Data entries
Lemma Inv_await s client t task now : Inv s -> Inv (await_envelope env s client t task now).1.
Proof.
  intros HI. unfold await_envelope.
  destruct (resolve_await_owner env s client) as [[nm owner]|] eqn:Er; [|done].
  set (f := match task with Some t => _ | None => _ end).
  pose proof (await_scan_wakes s client owner f (await_mailboxes s owner nm)) as Hw.
  pose proof (await_scan_pending s client owner f (await_mailboxes s owner nm)) as Hp.
  destruct (await_scan _ _ _ _ _ _) as [s1 ret]. simpl in *.
  destruct ret as [outs|]; simpl; [by eapply Inv_wakes|].
  eapply Inv_sim; [done|apply Hw|]. simpl. intros i p. rewrite lookup_insert, Hp.
  case_decide; subst; [|by left]. intros _. right.
  unfold resolve_await_owner in Er. destruct (resolve_op_identity env s i) eqn:E; [|done].
  by eapply resolved_identified.
Qed.

Lemma dispatch_Inv s client msg now wall s' outs :
  Inv s -> (is_hello msg = true -> clients s !! client = None) ->
  dispatch env s client msg now wall = Some (s', outs) -> Inv s'.
Proof.
  intros HI Hh Hd. destruct msg; cbn [dispatch] in Hd;
    try (apply (inj Some) in Hd; apply (f_equal fst) in Hd; cbn [fst] in Hd; subst s').
  - apply Inv_hello; [done|]. by apply Hh.
  - by apply Inv_register.
  - eapply Inv_wakes; [done|apply send_wakes].
  - by eapply Inv_inbox.
  - by apply Inv_await.
  - by apply Inv_join.
  - by apply Inv_leave.
  - done.
  - unfold whoami. repeat case_match; done.
  - done.
  - by apply Inv_set_listen.
  - by apply Inv_set_wake_addr.
Qed.

Lemma handle_Inv s input now wall s' outs :
  Inv s -> handle env s input now wall = Some (s', outs) -> Inv s'.
Proof.
  intros HI. destruct input as [client msg|client|]; simpl.
  - unfold handle_wire. destruct (bool_decide _) eqn:Eh.
    + rewrite andb_false_r. case_match eqn:Em; [by intros [= <- _]|].
      apply dispatch_Inv; [case_match; [by apply Inv_touch|done]|].
      intros Hm. by rewrite Hm in Em.
    + rewrite andb_true_r. case_match eqn:Em; [by intros [= <- _]|].
      rewrite andb_false_r. apply negb_false_iff in Em. destruct msg; try done.
      apply dispatch_Inv; [done|]. intros _. simpl.
      apply bool_decide_eq_false in Eh. destruct (clients s !! client) as [c|] eqn:Ec; [|done].
      exfalso. apply Eh. simpl. f_equal. by eapply ok_handshaked, inv_clients.
  - intros H%(inj Some)%(f_equal fst). cbn [fst] in H. subst s'. by apply Inv_disconnect.
  - intros H%(inj Some)%(f_equal fst). cbn [fst] in H. subst s'. by apply Inv_tick.
Qed.
End steps.

(** The invariant holds of the initial state and, by [handle_Inv], forever. *)
Lemma Inv_new w : Inv (BrokerState_new w).
Proof. split; [|intros i j ci cj n|]; intros *; simpl; by rewrite lookup_empty. Qed.
(* ===== verification/Executor.v ===== *)
(** * The broker process

    [crates/famp/src/cli/broker/mod.rs]: the run loop that feeds [Broker::handle]
    and [execute_outs], which carries out the staged effects in order, over the
    disk state of the bus directory ([mailbox_env.rs], [cursor_exec.rs],
    [sessions_log.rs], [famp-inbox/src/append.rs]).

    One [step] is one iteration of the [select!] loop.  What the operating
    system answers during the iteration (read errors, short or failed writes,
    process liveness, full reply queues) is an argument, so every fault the
    code can meet is an instance. *)

From Stdlib Require Import Strings.Byte.
From stdpp Require Import gmap strings list fin_maps sorting pretty.
From S2P Require Import Prelude Json Proto Mailbox Origin Serde Codec DrainWalk.
From S2P Require Import BrokerState Awaiting Handle.

(** ** The operating system's answers *)
Inductive AppendIo :=
| Written                 (* open, both writes and [sync_data] succeeded *)
| OpenFailed              (* [Inbox::open] failed; nothing touched *)
| Torn (n : nat).         (* a write or sync failed after [n] bytes landed *)

Record Io := mkIo {
  io_read_err : string -> option string;   (* [std::fs::read] failing, by file *)
  io_append : string -> AppendIo;          (* by mailbox file *)
  io_cursor_ok : string -> bool;           (* the cursor file's temp+rename *)
  io_sessions_ok : bool;                   (* the write to sessions.jsonl *)
  io_kill0 : N -> bool;                    (* [kill(pid, 0)] succeeds *)
  io_reply_full : ClientId -> bool         (* [try_send] finds the queue full *)
}.

Definition healthy (alive : N -> bool) : Io :=
  mkIo (fun _ => None) (fun _ => Written) (fun _ => true) true alive (fun _ => false).

(** ** Process state: the run loop's locals and the bus directory *)
Record World := mkWorld {
  w_broker : BrokerState;
  w_files : gmap string bytes;           (* mailboxes/<name>.jsonl *)
  w_cursors : gmap string string;        (* mailboxes/.<name>.cursor *)
  w_sessions : bytes;                    (* sessions.jsonl *)
  w_senders : gset N;                    (* keys of [reply_senders] *)
  w_sent : list (ClientId * BusReply);   (* replies handed to the write loops *)
  w_inspecting : list (ClientId * InspectKind * BrokerStateView); (* permit holders *)
  w_client_count : N;
  w_next_id : N;
  w_idle : bool                          (* the idle timer is armed *)
}.

Definition with_broker (b : BrokerState) (w : World) : World :=
  mkWorld b (w_files w) (w_cursors w) (w_sessions w) (w_senders w) (w_sent w)
    (w_inspecting w) (w_client_count w) (w_next_id w) (w_idle w).
Definition with_files (f : gmap string bytes) (w : World) : World :=
  mkWorld (w_broker w) f (w_cursors w) (w_sessions w) (w_senders w) (w_sent w)
    (w_inspecting w) (w_client_count w) (w_next_id w) (w_idle w).
Definition with_cursors (f : gmap string string) (w : World) : World :=
  mkWorld (w_broker w) (w_files w) f (w_sessions w) (w_senders w) (w_sent w)
    (w_inspecting w) (w_client_count w) (w_next_id w) (w_idle w).
Definition with_sessions (b : bytes) (w : World) : World :=
  mkWorld (w_broker w) (w_files w) (w_cursors w) b (w_senders w) (w_sent w)
    (w_inspecting w) (w_client_count w) (w_next_id w) (w_idle w).
Definition with_senders (f : gset N) (w : World) : World :=
  mkWorld (w_broker w) (w_files w) (w_cursors w) (w_sessions w) f (w_sent w)
    (w_inspecting w) (w_client_count w) (w_next_id w) (w_idle w).
Definition with_sent (l : list (ClientId * BusReply)) (w : World) : World :=
  mkWorld (w_broker w) (w_files w) (w_cursors w) (w_sessions w) (w_senders w) l
    (w_inspecting w) (w_client_count w) (w_next_id w) (w_idle w).
Definition with_inspecting (l : list (ClientId * InspectKind * BrokerStateView)) (w : World)
  : World :=
  mkWorld (w_broker w) (w_files w) (w_cursors w) (w_sessions w) (w_senders w) (w_sent w)
    l (w_client_count w) (w_next_id w) (w_idle w).
Definition with_clients_idle (count next : N) (idle : bool) (w : World) : World :=
  mkWorld (w_broker w) (w_files w) (w_cursors w) (w_sessions w) (w_senders w) (w_sent w)
    (w_inspecting w) count next idle.

(** ** The disk environment: [DiskMailboxEnv] *)
Definition file_read (io : Io) (w : World) (path : string) : FileRead :=
  match io_read_err io path with
  | Some msg => FileIoError msg
  | None => match w_files w !! path with Some b => FileBytes b | None => FileMissing end
  end.

Definition disk_env (io : Io) (w : World) : BrokerEnv :=
  mkEnv (fun name since => read_raw_from (file_read io w (mailbox_path name)) since)
    (disk_is_alive (io_kill0 io)).

(** [DiskMailboxEnv::append]: open (creating the file), then [Inbox::append].
    The returned flag is whether the call succeeded. *)
Definition env_append (io : Io) (files : gmap string bytes) (target : MailboxName)
  (line : bytes) : gmap string bytes * bool :=
  let path := mailbox_path target in
  match io_append io path with
  | OpenFailed => (files, false)
  | Written =>
      let file := default [] (files !! path) in
      match inbox_append file line with
      | Ok file' => (<[path := file']> files, true)
      | Err EmbeddedNewline => (<[path := file]> files, false)
      end
  | Torn n =>
      let file := default [] (files !! path) in
      match inbox_append file line with
      | Ok _ => (<[path := file ++ take n (line ++ [NEWLINE])]> files, false)
      | Err EmbeddedNewline => (<[path := file]> files, false)
      end
  end.

(** [execute_advance_cursor]: an atomic replace of the cursor file. *)
Definition execute_advance_cursor (io : Io) (cursors : gmap string string)
  (display_name : string) (offset : N) : gmap string string :=
  let target := "." +:+ display_name +:+ ".cursor" in
  if io_cursor_ok io target
  then <[target := pretty offset +:+ String (Ascii.ascii_of_nat 10) EmptyString]> cursors
  else cursors.

(** [reply_senders.get(&id)] then [tx.send(reply).await]. *)
Definition deliver (client : ClientId) (reply : BusReply) (w : World) : World :=
  if bool_decide (client ∈ w_senders w) then with_sent (w_sent w ++ [(client, reply)]) w else w.

Definition inspect_budget_exceeded_payload (elapsed_ms : N) : Value :=
  VObject [("elapsed_ms", VNumber (PosInt elapsed_ms)); ("kind", VString "budget_exceeded")].

Definition MAX_CONCURRENT_INSPECT_REQUESTS : nat := 1%nat.

Section executor.
Context `{WL : WireLib} (io : Io).

Definition append_session_row (sessions : bytes) (row : SessionRow) : bytes :=
  match canonicalize (session_row_to_value row) with
  | Ok line => if io_sessions_ok io then sessions ++ line ++ [NEWLINE] else sessions
  | Err _ => sessions
  end.

(** One arm of the match in [execute_outs]. *)
Definition execute_out (now : Instant) (w : World) (out : Out) : World :=
  match out with
  | Reply id reply => deliver id reply w
  | AppendMailbox target line org =>
      match stamp_line line org with
      | Ok stamped_line => with_files (env_append io (w_files w) target stamped_line).1 w
      | Err _ => w
      end
  | AdvanceCursor nm offset =>
      let display := match nm with MbAgent n | MbChannel n => n end in
      with_cursors (execute_advance_cursor io (w_cursors w) display offset) w
  | ParkAwait _ _ _ | UnparkAwait _ => w
  | ReleaseClient id => with_senders (w_senders w ∖ {[id]}) w
  | InspectRequest client kind =>
      if negb (bool_decide (client ∈ w_senders w)) then w
      else if (MAX_CONCURRENT_INSPECT_REQUESTS <=? length (w_inspecting w))%nat then
        if io_reply_full io client then with_senders (w_senders w ∖ {[client]}) w
        else deliver client (InspectOk (inspect_budget_exceeded_payload 0)) w
      else with_inspecting (w_inspecting w ++ [(client, kind, view (w_broker w) now)]) w
  | SessionEnded nm p chans =>
      with_sessions (append_session_row (w_sessions w) (mkSessionRow nm p chans)) w
  end.

Definition execute_outs (now : Instant) (outs : list Out) (w : World) : World :=
  foldl (execute_out now) w outs.

(** ** The run loop *)
(** [InspectDone] is the spawned task of a permit holder handing over its
    payload; it never runs for a connection that holds none. *)
Inductive Event :=
| Accept                              (* [listener.accept()] succeeded *)
| AcceptError                         (* it failed: logged *)
| Frame (client : ClientId) (msg : BusMessage)
| ConnClosed (client : ClientId)      (* [BrokerMsg::Disconnect] *)
| TickElapsed
| InspectDone (client : ClientId) (payload : Value)  (* the spawned task replies *)
| IdleElapsed
| ShutdownSignal.

Inductive LoopResult := Running (w : World) | Exited (w : World) | Panicked.

(** [broker.handle(input, Instant::now())] over the current disk. *)
Definition call_broker (w : World) (input : BrokerInput) (now : Instant) (wall : WallClock)
  : option (World * list Out) :=
  match handle (disk_env io w) (w_broker w) input now wall with
  | Some (b, outs) => Some (with_broker b w, outs)
  | None => None
  end.

Definition no_permit_for (client : ClientId) (e : ClientId * InspectKind * BrokerStateView)
  : bool := negb (bool_decide (e.1.1 = client)).

Definition step (no_idle_exit : bool) (w : World) (ev : Event) (now : Instant)
  (wall : WallClock) : LoopResult :=
  match ev with
  | Accept =>
      let id := w_next_id w in
      Running (with_senders ({[id]} ∪ w_senders w)
        (with_clients_idle (w_client_count w + 1) (w_next_id w + 1) false w))
  | AcceptError => Running w
  | Frame client msg =>
      match call_broker w (Wire client msg) now wall with
      | Some (w, outs) => Running (execute_outs now outs w)
      | None => Panicked
      end
  | ConnClosed client =>
      match call_broker w (Disconnect client) now wall with
      | Some (w, outs) =>
          let count := N.pred (w_client_count w) in
          let w := with_senders (w_senders w ∖ {[client]}) w in
          let w := with_clients_idle count (w_next_id w)
            (if (count =? 0)%N && negb no_idle_exit then true else w_idle w) w in
          Running (execute_outs now outs w)
      | None => Panicked
      end
  | TickElapsed =>
      match call_broker w Tick now wall with
      | Some (w, outs) => Running (execute_outs now outs w)
      | None => Panicked
      end
  | InspectDone client payload =>
      (* the task holds its own clone of the sender *)
      if forallb (no_permit_for client) (w_inspecting w) then Running w
      else Running (with_inspecting (List.filter (no_permit_for client) (w_inspecting w))
        (with_sent (w_sent w ++ [(client, InspectOk payload)]) w))
  | IdleElapsed => if w_idle w then Exited w else Running w
  | ShutdownSignal => Exited w
  end.
End executor.

(** The loop over a list of events, each with the system's answers and clock
    readings of its iteration. *)
Record Turn := mkTurn { tn_io : Io; tn_event : Event; tn_now : Instant; tn_wall : WallClock }.

Fixpoint run_loop `{WL : WireLib} (no_idle_exit : bool) (w : World) (turns : list Turn)
  : LoopResult :=
  match turns with
  | [] => Running w
  | t :: rest =>
      match step (tn_io t) no_idle_exit w (tn_event t) (tn_now t) (tn_wall t) with
      | Running w => run_loop no_idle_exit w rest
      | stop => stop
      end
  end.

Definition world_of (r : LoopResult) (default : World) : World :=
  match r with Running w | Exited w => w | Panicked => default end.

(** [run_on_listener_with_opts] before its first iteration; the mailbox files
    are whatever an earlier broker left. *)
Definition boot (no_idle_exit : bool) (files : gmap string bytes) (cursors : gmap string string)
  (sessions : bytes) (now_wall : SystemTime) : World :=
  mkWorld (BrokerState_new now_wall) files cursors sessions ∅ [] [] 0 0 (negb no_idle_exit).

**WHAT IS REQUIRED**
Only the lines from the one holding "(** The loop" to the end of the entries above belong in the answer, each copied exactly.

**EXERCISE OUTPUT**
(** The loop over a list of events, each with the system's answers and clock
    readings of its iteration. *)
Record Turn := mkTurn { tn_io : Io; tn_event : Event; tn_now : Instant; tn_wall : WallClock }.

Fixpoint run_loop `{WL : WireLib} (no_idle_exit : bool) (w : World) (turns : list Turn)
  : LoopResult :=
  match turns with
  | [] => Running w
  | t :: rest =>
      match step (tn_io t) no_idle_exit w (tn_event t) (tn_now t) (tn_wall t) with
      | Running w => run_loop no_idle_exit w rest
      | stop => stop
      end
  end.

Definition world_of (r : LoopResult) (default : World) : World :=
  match r with Running w | Exited w => w | Panicked => default end.

(** [run_on_listener_with_opts] before its first iteration; the mailbox files
    are whatever an earlier broker left. *)
Definition boot (no_idle_exit : bool) (files : gmap string bytes) (cursors : gmap string string)
  (sessions : bytes) (now_wall : SystemTime) : World :=
  mkWorld (BrokerState_new now_wall) files cursors sessions ∅ [] [] 0 0 (negb no_idle_exit).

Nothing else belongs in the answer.